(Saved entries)
....

(** * tg-alert-price-bot: the alert evaluation engine

    A shallow embedding of [src/services/database.ts] (the statements the
    evaluator runs), [src/services/alert.ts] ([checkPriceChanges],
    [shouldTriggerAlert], [triggerAlert]) and the last step of the alert
    creation dialogue of [src/services/telegram.ts], followed by the
    properties of the evaluation tick.

    - JavaScript [number]s are IEEE binary64 values: the kernel's primitive
      floats, with the very operations the source applies to them.
    - SQLite keeps a DATETIME column as text and compares it as text; the
      two layouts that reach the store are modelled in [SqlTime].
    - Every call that leaves the process (a statement on the store, an HTTP
      request, a Telegram send) may throw; which ones do is decided by the
      environment, and the world keeps a trace of the calls and of the
      logger lines, in program order. *)

From Stdlib Require Import Ascii DecimalString ZArith List String Bool Lia Floats Sorted.
Import ListNotations.

Set Implicit Arguments.

(* ------------------------------------------------------------------ *)
(** ** JavaScript numbers *)

Module JsNumber.

Local Open Scope float_scope.

(** [!x] on a number: true for [0], [-0] and [NaN]. *)
Definition falsy (x : float) : bool := PrimFloat.is_zero x || PrimFloat.is_nan x.

(** [((currentPrice - oldPrice) / oldPrice) * 100], as written in
    [shouldTriggerAlert] and again in [checkPriceChanges]. *)
Definition pctChange (currentPrice oldPrice : float) : float :=
  ((currentPrice - oldPrice) / oldPrice) * 100.

(** [priceChangePercent <= -alertConfig.thresholdPercentage]. *)
Definition dropReached (priceChangePercent thresholdPercentage : float) : bool :=
  priceChangePercent <=? - thresholdPercentage.

End JsNumber.

(* ------------------------------------------------------------------ *)
(** ** Timestamps as SQLite stores and compares them *)

Module SqlTime.

Local Open Scope Z_scope.

(** The text of a DATETIME cell. Two layouts are ever written:
    - [CURRENT_TIMESTAMP] and [datetime(...)] give
      ["YYYY-MM-DD HH:MM:SS"] (UTC, whole seconds);
    - [Date.prototype.toISOString] gives ["YYYY-MM-DDTHH:MM:SS.sssZ"].
    The argument is the instant the text denotes, in Unix seconds for the
    first layout and Unix milliseconds for the second. Years are taken to
    have four digits, so that every field has a fixed width. *)
Inductive TimeText : Type :=
| SqlText (seconds : Z)
| IsoText (millis : Z).

(** The calendar day of the ten leading characters. *)
Definition day_of (t : TimeText) : Z :=
  match t with
  | SqlText s => s / 86400
  | IsoText ms => ms / 86400000
  end.

(** Byte-wise comparison of two such texts (the BINARY collation). Texts
    of one layout have equal width and zero-padded fields, so they compare
    as their instants do. Texts of different layouts first differ, at the
    latest, at the eleventh character: a space (0x20) in the SQL layout
    and ['T'] (0x54) in the ISO layout. *)
Definition text_compare (a b : TimeText) : comparison :=
  match a, b with
  | SqlText x, SqlText y => x ?= y
  | IsoText x, IsoText y => x ?= y
  | SqlText _, IsoText _ =>
      match day_of a ?= day_of b with Gt => Gt | _ => Lt end
  | IsoText _, SqlText _ =>
      match day_of a ?= day_of b with Lt => Lt | _ => Gt end
  end.

(** [a >= b] in a WHERE clause. *)
Definition text_geb (a b : TimeText) : bool :=
  match text_compare a b with Lt => false | _ => true end.

(** [a <= b]. *)
Definition text_leb (a b : TimeText) : bool :=
  match text_compare a b with Gt => false | _ => true end.

(** The Unix second of [CURRENT_TIMESTAMP], the clock being at [now]
    milliseconds; the cell then holds [SqlText] of it. *)
Definition CURRENT_TIMESTAMP (now : Z) : Z := now / 1000.

(** [datetime('now', '-N minutes')]. *)
Definition datetime_now_minus (now minutes : Z) : TimeText :=
  SqlText (CURRENT_TIMESTAMP now - 60 * minutes).

(** [date.toISOString()], [date] being [ms] milliseconds after the epoch. *)
Definition toISOString (ms : Z) : TimeText := IsoText ms.

(** ORDER BY key DESC: insertion into a list already in descending
    order. *)
Fixpoint insert_desc (A : Type) (key : A -> TimeText) (x : A) (l : list A) : list A :=
  match l with
  | [] => [x]
  | y :: l' =>
      if text_leb (key y) (key x) then x :: y :: l'
      else y :: insert_desc key x l'
  end.

(** Rows with equal keys come out latest-inserted first, which is the
    order of a backward scan of an index on the key (the index ends with
    the rowid). SQL leaves the order of ties open; no property below
    depends on it. *)
Definition order_by_desc (A : Type) (key : A -> TimeText) (rows : list A) : list A :=
  fold_right (insert_desc key) [] (rev rows).

End SqlTime.

(* ------------------------------------------------------------------ *)
(** ** The tables ([initializeTables]) and the typed rows *)

Import SqlTime.

(** [users]. *)
Record User : Type := {
  user_id : Z;                  (* id INTEGER PRIMARY KEY AUTOINCREMENT *)
  telegramId : Z;               (* telegram_id INTEGER UNIQUE NOT NULL *)
  username : option string;
  user_isActive : bool
}.

(** [alert_configs]; [userId] REFERENCES [users (id)]. The two DATETIME
    columns of the row are never read by the evaluator. *)
Record AlertConfig : Type := {
  alert_id : Z;
  userId : Z;
  cryptoId : string;
  thresholdPercentage : float;
  timeframeMinutes : Z;
  isActive : bool
}.

(** [price_history]. The only INSERT into the table leaves [timestamp] to
    its DEFAULT, so a cell always holds the SQL layout: the field is the
    Unix second of that text. *)
Record PriceHistory : Type := {
  ph_id : Z;
  ph_cryptoId : string;
  price : float;
  timestamp : Z
}.

(** [alert_logs]. The only INSERT into the table binds [triggered_at] to
    [toISOString()], so a cell always holds the ISO layout: the field is
    the Unix millisecond of that text. *)
Record AlertLog : Type := {
  log_id : Z;
  alertConfigId : Z;
  triggeredAt : Z;
  priceChange : float;
  oldPrice : float;
  newPrice : float;
  sent : bool
}.

(** [CoinGeckoCoin], as far as [getCoinInfo]'s caller reads it. *)
Record CoinGeckoCoin : Type := {
  coin_id : string;
  coin_symbol : string;
  coin_name : string
}.

(** The store. The counters are the [sqlite_sequence] entries of the
    tables that are inserted into below. *)
Record DB : Type := {
  users : list User;
  alert_configs : list AlertConfig;
  price_history : list PriceHistory;
  alert_logs : list AlertLog;
  seq_alert_configs : Z;
  seq_price_history : Z;
  seq_alert_logs : Z
}.

(** The arguments [triggerAlert] hands to [formatAlertMessage]; the
    rendering itself (currency and date formatting) is left abstract. *)
Record AlertMessage : Type := {
  msg_coinName : string;
  msg_priceChange : float;
  msg_oldPrice : float;
  msg_newPrice : float;
  msg_timeframeMinutes : Z
}.

(* ------------------------------------------------------------------ *)
(** ** A JavaScript [Map] with string keys, in insertion order *)

Module JsMap.

Section WithValue.
Variable V : Type.

Definition t : Type := list (string * V).

Fixpoint get (m : t) (k : string) : option V :=
  match m with
  | [] => None
  | (k', v) :: m' => if String.eqb k' k then Some v else get m' k
  end.

Definition has (m : t) (k : string) : bool :=
  match get m k with Some _ => true | None => false end.

(** [set] keeps the position of a key already present. *)
Fixpoint set (m : t) (k : string) (v : V) : t :=
  match m with
  | [] => [(k, v)]
  | (k', v') :: m' =>
      if String.eqb k' k then (k', v) :: m' else (k', v') :: set m' k v
  end.

Definition keys (m : t) : list string := map fst m.

Definition entries (m : t) : list (string * V) := m.

End WithValue.

End JsMap.

(* ------------------------------------------------------------------ *)
(** ** The world outside the evaluator *)

(** The calls that leave the process, with their arguments. *)
Inductive Op : Type :=
| OpGetAllActiveAlerts
| OpGetCurrentPrices (coinIds : list string)
| OpSavePriceHistory (cryptoId : string) (price : float)
| OpGetPriceHistory (cryptoId : string) (timeframeMinutes : Z)
| OpGetRecentAlertLogs (alertConfigId : Z) (minutes : Z)
| OpCreateAlertLog (alertConfigId : Z) (triggeredAt : Z)
    (priceChange oldPrice newPrice : float) (sent : bool)
| OpGetCoinInfo (coinId : string)
| OpGetUserByTelegramId (telegramId : Z)
| OpSendMessage (chatId : Z) (message : AlertMessage)
| OpCreateAlert (userId : Z) (cryptoId : string) (thresholdPercentage : float)
    (timeframeMinutes : Z) (isActive : bool)
| OpReply (chatId : Z) (created : option Z).

Inductive Level : Type := Debug | Info | Warn | Error.

(** The logger lines of [alert.ts], one constructor per call site, and the
    one of [createAlert] in [telegram.ts]. *)
Inductive LogLine : Type :=
| StartingCheck
| NoActiveAlerts
| CheckingPrices (n : nat)
| NoCurrentPrice (cryptoId : string)
| ErrorCheckingAlert (alertId : Z)
| CheckCompleted
| ErrorDuringCheck
| InCooldown (alertId : Z)
| NoPriceHistory (cryptoId : string)
| ShouldTrigger (alertId : Z) (priceChangePercent : float)
| ErrorShouldTrigger
| Triggering (alertId : Z) (userId : Z)
| UserNotFound (alertId : Z)
| AlertSent (telegramId : Z)
| FailedToSend
| ErrorTriggering
| ErrorCreatingAlert.

Inductive Event : Type :=
| EvCall (op : Op) (ok : bool)
| EvLog (lvl : Level) (line : LogLine).

(** What the evaluator cannot control. Calls are numbered in program order;
    the clock and the failures are functions of that number. *)
Record Env : Type := {
  clock : nat -> Z;                         (* Unix milliseconds at a call *)
  faults : nat -> Op -> bool;               (* the call throws *)
  simple_price : nat -> list string -> list (string * float);
                                            (* body of /simple/price *)
  coins_list : string -> option CoinGeckoCoin;
  ALERT_COOLDOWN_MINUTES : Z                (* config.ALERT_COOLDOWN_MINUTES *)
}.

Record World : Type := {
  db : DB;
  calls : nat;
  trace : list Event
}.

(** What a thrown value carries is never inspected by the evaluator. *)
Inductive Exn : Type :=
| CallFailed (op : Op)
| TypeError.

Inductive Result (A : Type) : Type :=
| Ok (a : A)
| Throw (e : Exn).

Arguments Ok {A} a.
Arguments Throw {A} e.

(** An async computation: it may change the world and then either returns
    or throws; the world survives a throw. *)
Definition M (A : Type) : Type := World -> Result A * World.

Definition ret (A : Type) (a : A) : M A := fun w => (Ok a, w).
(** *** distributeExamRevision *)

Definition examSession (exam : Exam) (suffix : string)
    (day currentDay timeToAssign : Z) (k : nat) : Session :=
  {| s_id := "exam-" +:+ exam_id exam +:+ "-" +:+ pretty day +:+ suffix
             +:+ pretty (now k);
     s_type := exam_revision;
     s_taskId := None;
     s_examId := Some (exam_id exam);
     s_title := exam_subject exam +:+ " Revision";
     s_subject := exam_subject exam;
     s_date := currentDay;
     s_duration := timeToAssign;
     s_status := planned |}.

(** Pass 1: at most the ideal daily share per day. *)
Definition examPass1_day (exam : Exam) (weekStart idealDailyShare day : Z)
    (st : AllocState) : AllocState :=
  let currentDay := weekStart + day in
  match sessionTimeUsed st !! currentDay with
  | None => st
  | Some usedToday =>
      let freeMinutes := studySessionLimitMinutes - usedToday in
      if 0 <? freeMinutes then
        let timeToAssign :=
          Z.min (Z.min (remainingMinutes st) freeMinutes) idealDailyShare in
        if 0 <? timeToAssign then
          {| remainingMinutes := remainingMinutes st - timeToAssign;
             sessionTimeUsed :=
               <[currentDay := usedToday + timeToAssign]> (sessionTimeUsed st);
             tick := S (tick st);
             out := out st ++
                    [examSession exam "-" day currentDay timeToAssign (tick st)] |}
        else st
      else st
  end.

....

Instructions for the task
Taking the line with "tables that are inserted into below. *)" as the first and the line with "string) (timeframeMinutes : Z)" as the last, retype that stretch of the data above exactly, with no other lines.

Answer area
    tables that are inserted into below. *)
Record DB : Type := {
  users : list User;
  alert_configs : list AlertConfig;
  price_history : list PriceHistory;
  alert_logs : list AlertLog;
  seq_alert_configs : Z;
  seq_price_history : Z;
  seq_alert_logs : Z
}.

(** The arguments [triggerAlert] hands to [formatAlertMessage]; the
    rendering itself (currency and date formatting) is left abstract. *)
Record AlertMessage : Type := {
  msg_coinName : string;
  msg_priceChange : float;
  msg_oldPrice : float;
  msg_newPrice : float;
  msg_timeframeMinutes : Z
}.

(* ------------------------------------------------------------------ *)
(** ** A JavaScript [Map] with string keys, in insertion order *)

Module JsMap.

Section WithValue.
Variable V : Type.

Definition t : Type := list (string * V).

Fixpoint get (m : t) (k : string) : option V :=
  match m with
  | [] => None
  | (k', v) :: m' => if String.eqb k' k then Some v else get m' k
  end.

Definition has (m : t) (k : string) : bool :=
  match get m k with Some _ => true | None => false end.

(** [set] keeps the position of a key already present. *)
Fixpoint set (m : t) (k : string) (v : V) : t :=
  match m with
  | [] => [(k, v)]
  | (k', v') :: m' =>
      if String.eqb k' k then (k', v) :: m' else (k', v') :: set m' k v
  end.

Definition keys (m : t) : list string := map fst m.

Definition entries (m : t) : list (string * V) := m.

End WithValue.

End JsMap.

(* ------------------------------------------------------------------ *)
(** ** The world outside the evaluator *)

(** The calls that leave the process, with their arguments. *)
Inductive Op : Type :=
| OpGetAllActiveAlerts
| OpGetCurrentPrices (coinIds : list string)
| OpSavePriceHistory (cryptoId : string) (price : float)
| OpGetPriceHistory (cryptoId : string) (timeframeMinutes : Z)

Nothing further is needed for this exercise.